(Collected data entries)
::::::

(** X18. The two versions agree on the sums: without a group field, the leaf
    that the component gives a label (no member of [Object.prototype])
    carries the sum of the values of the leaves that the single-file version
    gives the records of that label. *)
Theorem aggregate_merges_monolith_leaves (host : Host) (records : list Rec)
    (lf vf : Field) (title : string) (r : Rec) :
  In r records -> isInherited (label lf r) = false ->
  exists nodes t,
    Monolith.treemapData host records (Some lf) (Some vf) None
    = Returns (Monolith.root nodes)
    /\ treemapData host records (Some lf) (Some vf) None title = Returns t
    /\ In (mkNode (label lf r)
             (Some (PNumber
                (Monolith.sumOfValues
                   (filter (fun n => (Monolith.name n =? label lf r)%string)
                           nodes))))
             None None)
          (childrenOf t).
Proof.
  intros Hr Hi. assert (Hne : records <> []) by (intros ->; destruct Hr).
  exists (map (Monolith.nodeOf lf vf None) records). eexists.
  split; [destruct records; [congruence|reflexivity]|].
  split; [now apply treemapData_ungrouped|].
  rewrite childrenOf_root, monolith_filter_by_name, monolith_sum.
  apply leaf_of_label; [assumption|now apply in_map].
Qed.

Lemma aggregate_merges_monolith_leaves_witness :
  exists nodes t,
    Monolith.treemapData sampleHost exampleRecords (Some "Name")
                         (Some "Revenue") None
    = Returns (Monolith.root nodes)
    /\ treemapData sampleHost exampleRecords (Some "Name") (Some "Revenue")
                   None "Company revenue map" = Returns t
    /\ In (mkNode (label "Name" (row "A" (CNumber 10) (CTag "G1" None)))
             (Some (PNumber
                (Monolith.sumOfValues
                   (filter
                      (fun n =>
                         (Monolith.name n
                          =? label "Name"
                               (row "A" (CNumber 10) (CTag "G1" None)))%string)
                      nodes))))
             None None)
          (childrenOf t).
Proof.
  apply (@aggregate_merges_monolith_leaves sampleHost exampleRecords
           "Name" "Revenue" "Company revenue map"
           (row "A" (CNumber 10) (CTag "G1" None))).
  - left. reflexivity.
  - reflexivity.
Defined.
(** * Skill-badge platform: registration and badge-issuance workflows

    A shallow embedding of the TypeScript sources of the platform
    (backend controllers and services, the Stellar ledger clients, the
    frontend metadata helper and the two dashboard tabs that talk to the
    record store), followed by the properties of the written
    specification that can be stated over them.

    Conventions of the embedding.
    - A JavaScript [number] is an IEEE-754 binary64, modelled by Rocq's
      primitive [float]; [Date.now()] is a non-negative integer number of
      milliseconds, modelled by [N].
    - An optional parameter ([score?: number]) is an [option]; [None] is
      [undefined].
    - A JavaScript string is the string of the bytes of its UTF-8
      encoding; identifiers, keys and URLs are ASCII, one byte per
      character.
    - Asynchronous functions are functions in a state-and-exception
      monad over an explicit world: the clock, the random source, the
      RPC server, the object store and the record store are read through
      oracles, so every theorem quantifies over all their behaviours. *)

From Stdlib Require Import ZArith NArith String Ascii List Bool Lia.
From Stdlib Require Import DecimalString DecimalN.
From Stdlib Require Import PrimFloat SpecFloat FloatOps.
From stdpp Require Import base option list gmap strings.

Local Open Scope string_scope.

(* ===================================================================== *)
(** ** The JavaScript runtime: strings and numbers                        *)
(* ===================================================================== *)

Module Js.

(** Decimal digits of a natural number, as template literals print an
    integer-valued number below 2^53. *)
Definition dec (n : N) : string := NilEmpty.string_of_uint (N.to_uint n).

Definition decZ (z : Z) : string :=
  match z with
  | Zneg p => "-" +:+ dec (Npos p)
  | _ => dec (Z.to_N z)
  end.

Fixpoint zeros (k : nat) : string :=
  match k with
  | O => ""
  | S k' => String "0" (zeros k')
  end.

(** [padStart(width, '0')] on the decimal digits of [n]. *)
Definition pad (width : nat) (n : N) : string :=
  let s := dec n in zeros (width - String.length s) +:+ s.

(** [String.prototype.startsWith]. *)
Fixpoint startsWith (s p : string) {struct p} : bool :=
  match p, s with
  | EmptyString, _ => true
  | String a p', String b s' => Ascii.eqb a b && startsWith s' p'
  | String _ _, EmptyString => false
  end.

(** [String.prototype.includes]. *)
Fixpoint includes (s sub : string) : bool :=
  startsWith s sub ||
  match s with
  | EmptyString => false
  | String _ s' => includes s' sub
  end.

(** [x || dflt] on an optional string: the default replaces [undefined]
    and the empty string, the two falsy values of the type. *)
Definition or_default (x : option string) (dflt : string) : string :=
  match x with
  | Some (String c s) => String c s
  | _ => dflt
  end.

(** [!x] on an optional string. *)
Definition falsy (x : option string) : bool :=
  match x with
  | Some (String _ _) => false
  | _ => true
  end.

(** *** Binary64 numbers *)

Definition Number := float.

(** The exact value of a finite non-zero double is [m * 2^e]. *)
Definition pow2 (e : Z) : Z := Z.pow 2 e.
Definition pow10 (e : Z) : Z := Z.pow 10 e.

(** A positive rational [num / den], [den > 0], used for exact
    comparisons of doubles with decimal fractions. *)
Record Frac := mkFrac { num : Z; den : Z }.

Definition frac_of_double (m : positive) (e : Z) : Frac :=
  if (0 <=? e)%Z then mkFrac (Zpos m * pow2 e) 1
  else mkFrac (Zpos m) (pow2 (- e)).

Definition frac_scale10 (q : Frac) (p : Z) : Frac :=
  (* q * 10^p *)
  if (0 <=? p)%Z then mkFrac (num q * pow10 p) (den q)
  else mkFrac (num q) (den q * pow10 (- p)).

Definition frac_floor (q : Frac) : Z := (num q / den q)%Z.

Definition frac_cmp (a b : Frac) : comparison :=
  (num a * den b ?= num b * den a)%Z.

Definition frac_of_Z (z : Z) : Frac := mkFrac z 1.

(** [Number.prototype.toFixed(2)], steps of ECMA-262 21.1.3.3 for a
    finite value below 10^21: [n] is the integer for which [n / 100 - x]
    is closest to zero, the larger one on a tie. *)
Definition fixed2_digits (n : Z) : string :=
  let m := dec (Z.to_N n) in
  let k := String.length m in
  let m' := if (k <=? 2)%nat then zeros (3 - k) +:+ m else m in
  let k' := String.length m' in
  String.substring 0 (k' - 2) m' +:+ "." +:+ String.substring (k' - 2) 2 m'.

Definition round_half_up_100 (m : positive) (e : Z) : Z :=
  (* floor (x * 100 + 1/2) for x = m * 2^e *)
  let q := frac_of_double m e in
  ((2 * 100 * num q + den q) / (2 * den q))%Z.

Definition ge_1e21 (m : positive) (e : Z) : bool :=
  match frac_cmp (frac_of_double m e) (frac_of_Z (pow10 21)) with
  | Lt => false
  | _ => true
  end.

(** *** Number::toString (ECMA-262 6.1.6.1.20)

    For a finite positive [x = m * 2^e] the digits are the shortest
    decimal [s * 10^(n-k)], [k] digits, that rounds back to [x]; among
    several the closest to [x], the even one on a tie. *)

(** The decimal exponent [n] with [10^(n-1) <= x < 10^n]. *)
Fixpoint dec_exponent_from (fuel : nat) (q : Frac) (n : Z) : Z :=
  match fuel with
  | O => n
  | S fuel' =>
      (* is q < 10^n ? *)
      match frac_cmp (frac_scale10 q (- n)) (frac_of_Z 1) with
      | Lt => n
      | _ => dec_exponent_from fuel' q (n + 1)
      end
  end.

::::::

TASK OBJECTIVE
Reproduce word for word the lines of the records above, beginning at the first and ending with the line where "(lf vf : Field)" appears, and nothing past it.

ANSWER SECTION
(** X18. The two versions agree on the sums: without a group field, the leaf
    that the component gives a label (no member of [Object.prototype])
    carries the sum of the values of the leaves that the single-file version
    gives the records of that label. *)
Theorem aggregate_merges_monolith_leaves (host : Host) (records : list Rec)
    (lf vf : Field) (title : string) (r : Rec) :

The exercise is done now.